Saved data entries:

(* ===== verification/Bitops.v ===== *)
(** Word-level bit searches of include/asm-generic/bitops and
    include/linux/log2.h, and their arithmetic meaning. *)
From Stdlib Require Import ZArith Lia Bool.
From S2P Require Import Prelude Bits.

Local Open Scope Z_scope.
Local Open Scope kint_scope.

(** ** Model *)

(** [__fls] with BITS_PER_LONG = 64: [num] counts down while the word is
    shifted up. *)
Definition __fls (word : Z) : Z :=
  let num := 63 in
  let '(num, word) :=
    if word .& ushl 64 U64_MAX 32 =? 0 then (num - 32, ushl 64 word 32) else (num, word) in
  let '(num, word) :=
    if word .& ushl 64 U64_MAX 48 =? 0 then (num - 16, ushl 64 word 16) else (num, word) in
  let '(num, word) :=
    if word .& ushl 64 U64_MAX 56 =? 0 then (num - 8, ushl 64 word 8) else (num, word) in
  let '(num, word) :=
    if word .& ushl 64 U64_MAX 60 =? 0 then (num - 4, ushl 64 word 4) else (num, word) in
  let '(num, word) :=
    if word .& ushl 64 U64_MAX 62 =? 0 then (num - 2, ushl 64 word 2) else (num, word) in
  if word .& ushl 64 U64_MAX 63 =? 0 then num - 1 else num.

(** [fls64] with BITS_PER_LONG = 64. *)
Definition fls64 (x : Z) : Z :=
  if x =? 0 then 0 else __fls x + 1.

(** [fls] on a 32-bit word. *)
Definition fls (x : Z) : Z :=
  let r := 32 in
  if x =? 0 then 0 else
  let '(r, x) := if x .& 0xffff0000 =? 0 then (r - 16, ushl 32 x 16) else (r, x) in
  let '(r, x) := if x .& 0xff000000 =? 0 then (r - 8, ushl 32 x 8) else (r, x) in
  let '(r, x) := if x .& 0xf0000000 =? 0 then (r - 4, ushl 32 x 4) else (r, x) in
  let '(r, x) := if x .& 0xc0000000 =? 0 then (r - 2, ushl 32 x 2) else (r, x) in
  if x .& 0x80000000 =? 0 then r - 1 else r.

Definition is_power_of_2 (n : Z) : bool :=
  negb (n =? 0) && (n .& u64 (n - 1) =? 0).

(** ** Correctness *)

(** The test of one halving step: no bit at or above position [w - k]. *)
Lemma land_high_zero w k x : 0 < k < w -> uin w x ->
  (x .& ushl w (2 ^ w - 1) (w - k) =? 0) = (x <? 2 ^ (w - k)).
Proof.
  intros Hk Hx; replace (2 ^ w - 1) with (Z.ones w) by (rewrite Z.ones_equiv; lia).
  destruct (Z.ltb_spec x (2 ^ (w - k))) as [Hlt|Hge].
  - apply Z.eqb_eq; by_bits w.
    rewrite (uin_high (w - k) x i) by (trivial; unfold uin in *; lia); reflexivity.
  - apply Z.eqb_neq; intros H.
    assert (Hu : uin (w - k) x); [|unfold uin in Hu; lia].
    apply uin_bits; [lia|]; intros i Hi.
    destruct (Z.lt_ge_cases i w); [|apply (uin_high w); [lia|exact Hx]].
    pose proof (f_equal (fun z => Z.testbit z i) H) as Hb; cbn beta in Hb.
    rewrite Z.land_spec, testbit_ushl, Z.testbit_0_l, Z.ones_spec_low in Hb by lia.
    destruct (Z.ltb_spec i w); destruct (Z.leb_spec (w - k) i); try lia.
    rewrite !andb_true_r in Hb; exact Hb.
Qed.

(** One halving step keeps [num + log2 word] and doubles the known prefix. *)
Lemma fls_step w k num x m : 0 < k -> 2 * k <= w -> m = 2 ^ w - 1 ->
  2 ^ (w - 2 * k) <= x < 2 ^ w ->
  let '(num', x') :=
    if x .& ushl w m (w - k) =? 0 then (num - k, ushl w x k) else (num, x) in
  2 ^ (w - k) <= x' < 2 ^ w /\ num' + Z.log2 x' = num + Z.log2 x.
Proof.
  intros Hk Hkw -> Hx; pose proof (pow2_pos (w - 2 * k) ltac:(lia)).
  rewrite land_high_zero by (unfold uin; lia).
  destruct (Z.ltb_spec x (2 ^ (w - k))) as [Hlt|Hge]; [|lia].
  assert (Hp : 2 ^ (w - k) * 2 ^ k = 2 ^ w) by (rewrite <- Z.pow_add_r by lia; f_equal; lia).
  assert (Hq : 2 ^ (w - 2 * k) * 2 ^ k = 2 ^ (w - k)) by (rewrite <- Z.pow_add_r by lia; f_equal; lia).
  pose proof (pow2_pos k ltac:(lia)).
  assert (E : ushl w x k = x * 2 ^ k).
  { unfold ushl; rewrite Z.shiftl_mul_pow2 by lia; apply uwrap_id; unfold uin; nia. }
  rewrite E; split; [nia|].
  rewrite Z.log2_mul_pow2 by lia; lia.
Qed.

Lemma log2_top w x : 1 < w -> 2 ^ (w - 2) <= x < 2 ^ w ->
  Z.log2 x = if x <? 2 ^ (w - 1) then w - 2 else w - 1.
Proof.
  intros Hw Hx; destruct (Z.ltb_spec x (2 ^ (w - 1))).
  - apply Z.log2_unique; [lia|]; replace (Z.succ (w - 2)) with (w - 1) by lia; lia.
  - apply Z.log2_unique; [lia|]; replace (Z.succ (w - 1)) with w by lia; lia.
Qed.

Ltac fls_halve w k :=
  match goal with
  | |- context [if ?x .& ?m =? 0 then (?n - k, ?y) else (?n, ?x)] =>
      let H := fresh "Hs" in
      assert (H : 2 ^ (w - 2 * k) <= x < 2 ^ w) by (pow2_const; lia);
      apply (fls_step w k n x (2 ^ w - 1) ltac:(lia) ltac:(lia) eq_refl) in H;
      change (ushl w (2 ^ w - 1) (w - k)) with m in H;
      destruct (if x .& m =? 0 then (n - k, y) else (n, x)) as [? ?];
      let H' := fresh "Hr" in destruct H as [H H']
  end.

Lemma __fls_log2 word : 0 < word -> uin 64 word -> __fls word = Z.log2 word.
Proof.
  intros Hp Hw; unfold __fls; unfold uin in Hw.
  fls_halve 64 32; fls_halve 64 16; fls_halve 64 8; fls_halve 64 4; fls_halve 64 2.
  change (ushl 64 U64_MAX 63) with (ushl 64 (2 ^ 64 - 1) (64 - 1)).
  rewrite land_high_zero by (pow2_const; unfold uin; lia).
  pose proof (log2_top 64 z8 ltac:(lia) ltac:(pow2_const; lia)) as Hl.
  destruct (z8 <? 2 ^ (64 - 1)); lia.
Qed.

Lemma fls64_spec x : uin 64 x -> fls64 x = if x =? 0 then 0 else Z.log2 x + 1.
Proof.
  intros Hx; unfold fls64; destruct (Z.eqb_spec x 0); [reflexivity|].
  rewrite __fls_log2 by (trivial; unfold uin in Hx; lia); reflexivity.
Qed.

(** [fls64 x] is the number of significant bits of [x]. *)
Lemma fls64_bound x : uin 64 x -> 0 <= fls64 x <= 64 /\ x < 2 ^ fls64 x /\ (x = 0 \/ 2 ^ (fls64 x - 1) <= x).
Proof.
  intros Hx; rewrite fls64_spec by exact Hx; unfold uin in Hx.
  destruct (Z.eqb_spec x 0) as [->|Hn]; [cbn; lia|].
  pose proof (Z.log2_spec x ltac:(lia)) as Hl; pose proof (Z.log2_nonneg x).
  replace (Z.log2 x + 1 - 1) with (Z.log2 x) by lia; rewrite Z.add_1_r.
  assert (Z.log2 x < 64) by (apply Z.log2_lt_pow2; lia).
  split_and; [lia|lia|lia|right; lia].
Qed.

Lemma fls_log2 x : 0 < x -> uin 32 x -> fls x = Z.log2 x + 1.
Proof.
  intros Hp Hw; unfold fls; unfold uin in Hw.
  replace (x =? 0) with false by (symmetry; apply Z.eqb_neq; lia).
  fls_halve 32 16; fls_halve 32 8; fls_halve 32 4; fls_halve 32 2.
  change 0x80000000 with (ushl 32 (2 ^ 32 - 1) (32 - 1)).
  rewrite land_high_zero by (pow2_const; unfold uin; lia).
  match goal with |- context [?y <? _] =>
    pose proof (log2_top 32 y ltac:(lia) ltac:(pow2_const; lia)) as Hl; destruct (y <? 2 ^ (32 - 1))
  end; lia.
Qed.

(** [n & (n - 1)] clears the lowest set bit, so the test accepts exactly the
    powers of two. *)
Lemma land_pred_pow2 n : 0 < n -> Z.land n (n - 1) = 0 -> n = 2 ^ Z.log2 n.
Proof.
  intros Hn H; pose proof (Z.log2_spec n Hn) as [Hl Hu]; pose proof (Z.log2_nonneg n).
  destruct (Z.eq_dec n (2 ^ Z.log2 n)) as [|Hne]; [assumption|exfalso].
  assert (Hb : Z.testbit (Z.land n (n - 1)) (Z.log2 n) = true);
    [|rewrite H, Z.testbit_0_l in Hb; discriminate].
  rewrite Z.land_spec, Z.bit_log2 by lia.
  replace (Z.log2 n) with (Z.log2 (n - 1)) by (apply Z.log2_unique; lia).
  rewrite Z.bit_log2; [reflexivity|].
  destruct (Z.eq_dec n 1) as [->|]; [cbn in Hne; lia|lia].
Qed.

Lemma land_pow2_pred k : 0 <= k -> Z.land (2 ^ k) (2 ^ k - 1) = 0.
Proof.
  intros Hk; replace (2 ^ k - 1) with (Z.ones k) by (rewrite Z.ones_equiv; lia).
  rewrite Z.land_ones by lia; apply Z.mod_same; pose proof (pow2_pos k); lia.
Qed.

Lemma is_power_of_2_spec n : uin 64 n ->
  is_power_of_2 n = true <-> exists k, 0 <= k < 64 /\ n = 2 ^ k.
Proof.
  intros Hn; unfold is_power_of_2; rewrite andb_true_iff, negb_true_iff, Z.eqb_neq, Z.eqb_eq.
  unfold uin in Hn; split.
  - intros [H0 H]; rewrite uwrap_id in H by (unfold uin; lia).
    exists (Z.log2 n); split; [|apply land_pred_pow2; lia].
    pose proof (Z.log2_nonneg n); assert (Z.log2 n < 64) by (apply Z.log2_lt_pow2; lia); lia.
  - intros (k & Hk & ->); pose proof (pow2_pos k ltac:(lia)).
    rewrite uwrap_id by (unfold uin; lia); split; [lia|apply land_pow2_pred; lia].
Qed.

- **YOUR INSTRUCTIONS**: What lines of the data include the word "reflexivity"? Copy each of them.

- **RESULT FOR THIS TASK**:
    rewrite (uin_high (w - k) x i) by (trivial; unfold uin in *; lia); reflexivity.
  intros Hx; unfold fls64; destruct (Z.eqb_spec x 0); [reflexivity|].
  rewrite __fls_log2 by (trivial; unfold uin in Hx; lia); reflexivity.
  rewrite Z.bit_log2; [reflexivity|].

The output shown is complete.